=== Work instructions ===
Start at the first record below and retype through the last, exactly.

'''

(* ===== verification/Hooks.v ===== *)
(** * The memoised handlers

    ModelSelect.tsx creates its two handlers through [useCallback]:
    [handleToggle] with the dependencies [[isOpen]] (lines 24-27) and
    [handleSelect] with [[onChange]] (lines 32-35).  React keeps, for each
    call, the closure and the dependencies of the render that stored it,
    and hands the stored closure back while the dependencies are the
    same.  A stored closure sees the variables of the render that created
    it: the memoisation is invisible exactly when the dependencies list
    everything the closure reads.

    [ModelSelect_fn] is the two [useCallback] calls with their cells made
    explicit, for the [isOpen] of the render, followed by the returned
    element; the theorems show that it returns what [ModelSelect.render]
    returns, where every render creates its closures anew.  The rest of
    the development uses [render].  The other hooks of the component
    ([useState], [useRef], [useEffect]) are in [Component]. *)

From S2P Require Import Prelude Jsx Models Browser ModelSelect.
Import Jsx Registry Browser ModelSelect.
From S2P Require Import ModelSelectFacts.
Import ModelSelectFacts.

Module Hooks.

Section useCallback.
Context {V D : Type} `{EqDecision D}.

(** [useCallback(fn, deps)] on the cell of an earlier render ([None] in the
    first render): the closure to use and the cell to keep. *)
Definition useCallback (cell : option (V * D)) (fn : V) (deps : D) : V * option (V * D) :=
  match cell with
  | Some (fn', deps') =>
      if decide (deps' = deps) then (fn', cell) else (fn, Some (fn, deps))
  | None => (fn, Some (fn, deps))
  end.

(** A cell is faithful to [mk] when the closure it holds is the one [mk]
    creates from the dependencies it holds. *)
Definition faithful (mk : D → V) (cell : option (V * D)) : Prop :=
  ∀ fn deps, cell = Some (fn, deps) → fn = mk deps.

End useCallback.

(** The cells of the two [useCallback] calls, in call order. *)
Record Cells : Type := mkCells {
  handleToggle_cell : option (Handler * bool);
  handleSelect_cell : option ((string → Handler) * nat);
}.

(** The cells before the first render. *)
Definition first_render : Cells := mkCells None None.

(** The two [useCallback] calls, lines 24-35, for the [isOpen] that
    [useState] returns and the cells of the last render, with the value of
    line 19 and the returned element: what the component returns (or
    throws) and the cells it leaves. *)
Definition ModelSelect_fn (models : list Model) (p : ModelSelectProps) (isOpen : bool)
    (cells : Cells) : Result Tree * Cells :=
  let currentModel := currentModel models (value p) in
  let '(handleToggle, toggle_cell) :=
    useCallback (handleToggle_cell cells) (ToggleClosure isOpen) isOpen in
  let '(handleSelect, select_cell) :=
    useCallback (handleSelect_cell cells) (SelectClosure (onChange p)) (onChange p) in
  (return_el handleToggle handleSelect models p isOpen <$>
     js_get "Cannot read properties of undefined (reading 'label')" label currentModel,
   mkCells toggle_cell select_cell).

(** The renders of one instance, for the props and the state of each. *)
Fixpoint renders (models : list Model) (inputs : list (ModelSelectProps * bool))
    (cells : Cells) : list (Result Tree) :=
  match inputs with
  | [] => []
  | (p, isOpen) :: inputs' =>
      let '(tree, cells') := ModelSelect_fn models p isOpen cells in
      tree :: renders models inputs' cells'
  end.

(** Both cells hold the closure their dependencies determine. *)
Definition cells_ok (cells : Cells) : Prop :=
  faithful ToggleClosure (handleToggle_cell cells) ∧
  faithful SelectClosure (handleSelect_cell cells).

(** ** [useCallback] with exhaustive dependencies *)

Section useCallback_facts.
Context {V D : Type} `{EqDecision D} (mk : D → V).
Implicit Types (cell : option (V * D)) (deps : D).

Lemma faithful_None : faithful mk None.
Proof. by intros fn deps. Qed.

(** When the closure is a function of its dependencies, [useCallback]
    returns the closure a fresh creation gives, and keeps the cell
    faithful. *)
Lemma useCallback_faithful cell deps :
  faithful mk cell →
  (useCallback cell (mk deps) deps).1 = mk deps ∧
  faithful mk (useCallback cell (mk deps) deps).2.
Proof.
  intros Hcell. unfold useCallback. destruct cell as [[fn' deps']|].
  - destruct (decide (deps' = deps)) as [->|Hne]; simpl.
    + split; [by apply Hcell|done].
    + split; [done|]. by intros fn d [= <- <-].
  - split; [done|]. by intros fn d [= <- <-].
Qed.

(** With unchanged dependencies the stored closure is handed back and the
    cell is kept: the closure keeps its identity across renders. *)
Lemma useCallback_stable (fn0 fn : V) deps :
  useCallback (Some (fn0, deps)) fn deps = (fn0, Some (fn0, deps)).
Proof. unfold useCallback. by rewrite decide_True. Qed.

End useCallback_facts.

(** ** The component with memoised handlers *)

Section component.
Context (models : list Model).
Implicit Types (p : ModelSelectProps) (isOpen : bool) (cells : Cells).

Lemma cells_ok_first_render : cells_ok first_render.
Proof. split; apply faithful_None. Qed.

Lemma ModelSelect_fn_render p isOpen cells :
  cells_ok cells →
  (ModelSelect_fn models p isOpen cells).1 = render models p isOpen ∧
  cells_ok (ModelSelect_fn models p isOpen cells).2.
Proof.
  intros [Ht Hs]. unfold ModelSelect_fn.
  destruct (useCallback_faithful ToggleClosure _ isOpen Ht) as [Ht1 Ht2].
  destruct (useCallback_faithful SelectClosure _ (onChange p) Hs) as [Hs1 Hs2].
  destruct (useCallback (handleToggle_cell cells) _ _) as [hT ct].
  destruct (useCallback (handleSelect_cell cells) _ _) as [hS cs].
  simpl in *. by subst.
Qed.

Lemma renders_render inputs cells :
  cells_ok cells →
  renders models inputs cells = (λ i, render models i.1 i.2) <$> inputs.
Proof.
  revert cells. induction inputs as [|[p isOpen] inputs IH]; intros cells Hok; [done|].
  simpl. destruct (ModelSelect_fn_render p isOpen cells Hok) as [Hr Hok'].
  destruct (ModelSelect_fn models p isOpen cells) as [tree cells']. simpl in *.
  by rewrite Hr, IH.
Qed.

(** C22: memoising the handlers changes nothing: in every sequence of renders
    of one instance, whatever the props and the state of each, the
    component with its [useCallback] cells returns (or throws) what the
    render that creates both closures anew returns.  The dependency
    arrays list everything the handlers read, so no render sees a stale
    closure. *)
Theorem memoised_renders inputs :
  renders models inputs first_render = (λ i, render models i.1 i.2) <$> inputs.
Proof. apply renders_render, cells_ok_first_render. Qed.

(** After a render both cells are set, with the dependencies of that
    render. *)
Lemma ModelSelect_fn_cells p isOpen cells :
  ∃ hT hS, (ModelSelect_fn models p isOpen cells).2 =
             mkCells (Some (hT, isOpen)) (Some (hS, onChange p)).
Proof.
  unfold ModelSelect_fn, useCallback.
  destruct (handleToggle_cell cells) as [[??]|], (handleSelect_cell cells) as [[??]|];
    repeat case_decide; subst; simpl; eauto.
Qed.

(** While [isOpen] and [onChange] are what they were in the last render,
    the handlers keep their identity: the cells are handed back as they
    are, whatever else of the props changed. *)
Lemma handlers_stable p p' isOpen cells :
  onChange p' = onChange p →
  let cells1 := (ModelSelect_fn models p isOpen cells).2 in
  (ModelSelect_fn models p' isOpen cells1).2 = cells1.
Proof.
  intros Hcb. cbv zeta. destruct (ModelSelect_fn_cells p isOpen cells) as (hT & hS & ->).
  unfold ModelSelect_fn. cbn [handleToggle_cell handleSelect_cell].
  by rewrite Hcb, !useCallback_stable.
Qed.

End component.

Lemma handlers_stable_witness :
  let models := example_models in
  let cells1 := (ModelSelect_fn models (mkProps "b" 7) true first_render).2 in
  (ModelSelect_fn models (mkProps "a" 7) true cells1).2 = cells1.
Proof. by apply (handlers_stable example_models (mkProps "b" 7) (mkProps "a" 7)). Defined.

End Hooks.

'''

=== Exercise answer ===
(* ===== verification/Hooks.v ===== *)
(** * The memoised handlers

    ModelSelect.tsx creates its two handlers through [useCallback]:
    [handleToggle] with the dependencies [[isOpen]] (lines 24-27) and
    [handleSelect] with [[onChange]] (lines 32-35).  React keeps, for each
    call, the closure and the dependencies of the render that stored it,
    and hands the stored closure back while the dependencies are the
    same.  A stored closure sees the variables of the render that created
    it: the memoisation is invisible exactly when the dependencies list
    everything the closure reads.

    [ModelSelect_fn] is the two [useCallback] calls with their cells made
    explicit, for the [isOpen] of the render, followed by the returned
    element; the theorems show that it returns what [ModelSelect.render]
    returns, where every render creates its closures anew.  The rest of
    the development uses [render].  The other hooks of the component
    ([useState], [useRef], [useEffect]) are in [Component]. *)

From S2P Require Import Prelude Jsx Models Browser ModelSelect.
Import Jsx Registry Browser ModelSelect.
From S2P Require Import ModelSelectFacts.
Import ModelSelectFacts.

Module Hooks.

Section useCallback.
Context {V D : Type} `{EqDecision D}.

(** [useCallback(fn, deps)] on the cell of an earlier render ([None] in the
    first render): the closure to use and the cell to keep. *)
Definition useCallback (cell : option (V * D)) (fn : V) (deps : D) : V * option (V * D) :=
  match cell with
  | Some (fn', deps') =>
      if decide (deps' = deps) then (fn', cell) else (fn, Some (fn, deps))
  | None => (fn, Some (fn, deps))
  end.

(** A cell is faithful to [mk] when the closure it holds is the one [mk]
    creates from the dependencies it holds. *)
Definition faithful (mk : D → V) (cell : option (V * D)) : Prop :=
  ∀ fn deps, cell = Some (fn, deps) → fn = mk deps.

End useCallback.

(** The cells of the two [useCallback] calls, in call order. *)
Record Cells : Type := mkCells {
  handleToggle_cell : option (Handler * bool);
  handleSelect_cell : option ((string → Handler) * nat);
}.

(** The cells before the first render. *)
Definition first_render : Cells := mkCells None None.

(** The two [useCallback] calls, lines 24-35, for the [isOpen] that
    [useState] returns and the cells of the last render, with the value of
    line 19 and the returned element: what the component returns (or
    throws) and the cells it leaves. *)
Definition ModelSelect_fn (models : list Model) (p : ModelSelectProps) (isOpen : bool)
    (cells : Cells) : Result Tree * Cells :=
  let currentModel := currentModel models (value p) in
  let '(handleToggle, toggle_cell) :=
    useCallback (handleToggle_cell cells) (ToggleClosure isOpen) isOpen in
  let '(handleSelect, select_cell) :=
    useCallback (handleSelect_cell cells) (SelectClosure (onChange p)) (onChange p) in
  (return_el handleToggle handleSelect models p isOpen <$>
     js_get "Cannot read properties of undefined (reading 'label')" label currentModel,
   mkCells toggle_cell select_cell).

(** The renders of one instance, for the props and the state of each. *)
Fixpoint renders (models : list Model) (inputs : list (ModelSelectProps * bool))
    (cells : Cells) : list (Result Tree) :=
  match inputs with
  | [] => []
  | (p, isOpen) :: inputs' =>
      let '(tree, cells') := ModelSelect_fn models p isOpen cells in
      tree :: renders models inputs' cells'
  end.

(** Both cells hold the closure their dependencies determine. *)
Definition cells_ok (cells : Cells) : Prop :=
  faithful ToggleClosure (handleToggle_cell cells) ∧
  faithful SelectClosure (handleSelect_cell cells).

(** ** [useCallback] with exhaustive dependencies *)

Section useCallback_facts.
Context {V D : Type} `{EqDecision D} (mk : D → V).
Implicit Types (cell : option (V * D)) (deps : D).

Lemma faithful_None : faithful mk None.
Proof. by intros fn deps. Qed.

(** When the closure is a function of its dependencies, [useCallback]
    returns the closure a fresh creation gives, and keeps the cell
    faithful. *)
Lemma useCallback_faithful cell deps :
  faithful mk cell →
  (useCallback cell (mk deps) deps).1 = mk deps ∧
  faithful mk (useCallback cell (mk deps) deps).2.
Proof.
  intros Hcell. unfold useCallback. destruct cell as [[fn' deps']|].
  - destruct (decide (deps' = deps)) as [->|Hne]; simpl.
    + split; [by apply Hcell|done].
    + split; [done|]. by intros fn d [= <- <-].
  - split; [done|]. by intros fn d [= <- <-].
Qed.

(** With unchanged dependencies the stored closure is handed back and the
    cell is kept: the closure keeps its identity across renders. *)
Lemma useCallback_stable (fn0 fn : V) deps :
  useCallback (Some (fn0, deps)) fn deps = (fn0, Some (fn0, deps)).
Proof. unfold useCallback. by rewrite decide_True. Qed.

End useCallback_facts.

(** ** The component with memoised handlers *)

Section component.
Context (models : list Model).
Implicit Types (p : ModelSelectProps) (isOpen : bool) (cells : Cells).

Lemma cells_ok_first_render : cells_ok first_render.
Proof. split; apply faithful_None. Qed.

Lemma ModelSelect_fn_render p isOpen cells :
  cells_ok cells →
  (ModelSelect_fn models p isOpen cells).1 = render models p isOpen ∧
  cells_ok (ModelSelect_fn models p isOpen cells).2.
Proof.
  intros [Ht Hs]. unfold ModelSelect_fn.
  destruct (useCallback_faithful ToggleClosure _ isOpen Ht) as [Ht1 Ht2].
  destruct (useCallback_faithful SelectClosure _ (onChange p) Hs) as [Hs1 Hs2].
  destruct (useCallback (handleToggle_cell cells) _ _) as [hT ct].
  destruct (useCallback (handleSelect_cell cells) _ _) as [hS cs].
  simpl in *. by subst.
Qed.

Lemma renders_render inputs cells :
  cells_ok cells →
  renders models inputs cells = (λ i, render models i.1 i.2) <$> inputs.
Proof.
  revert cells. induction inputs as [|[p isOpen] inputs IH]; intros cells Hok; [done|].
  simpl. destruct (ModelSelect_fn_render p isOpen cells Hok) as [Hr Hok'].
  destruct (ModelSelect_fn models p isOpen cells) as [tree cells']. simpl in *.
  by rewrite Hr, IH.
Qed.

(** C22: memoising the handlers changes nothing: in every sequence of renders
    of one instance, whatever the props and the state of each, the
    component with its [useCallback] cells returns (or throws) what the
    render that creates both closures anew returns.  The dependency
    arrays list everything the handlers read, so no render sees a stale
    closure. *)
Theorem memoised_renders inputs :
  renders models inputs first_render = (λ i, render models i.1 i.2) <$> inputs.
Proof. apply renders_render, cells_ok_first_render. Qed.

(** After a render both cells are set, with the dependencies of that
    render. *)
Lemma ModelSelect_fn_cells p isOpen cells :
  ∃ hT hS, (ModelSelect_fn models p isOpen cells).2 =
             mkCells (Some (hT, isOpen)) (Some (hS, onChange p)).
Proof.
  unfold ModelSelect_fn, useCallback.
  destruct (handleToggle_cell cells) as [[??]|], (handleSelect_cell cells) as [[??]|];
    repeat case_decide; subst; simpl; eauto.
Qed.

(** While [isOpen] and [onChange] are what they were in the last render,
    the handlers keep their identity: the cells are handed back as they
    are, whatever else of the props changed. *)
Lemma handlers_stable p p' isOpen cells :
  onChange p' = onChange p →
  let cells1 := (ModelSelect_fn models p isOpen cells).2 in
  (ModelSelect_fn models p' isOpen cells1).2 = cells1.
Proof.
  intros Hcb. cbv zeta. destruct (ModelSelect_fn_cells p isOpen cells) as (hT & hS & ->).
  unfold ModelSelect_fn. cbn [handleToggle_cell handleSelect_cell].
  by rewrite Hcb, !useCallback_stable.
Qed.

End component.

Lemma handlers_stable_witness :
  let models := example_models in
  let cells1 := (ModelSelect_fn models (mkProps "b" 7) true first_render).2 in
  (ModelSelect_fn models (mkProps "a" 7) true cells1).2 = cells1.
Proof. by apply (handlers_stable example_models (mkProps "b" 7) (mkProps "a" 7)). Defined.

End Hooks.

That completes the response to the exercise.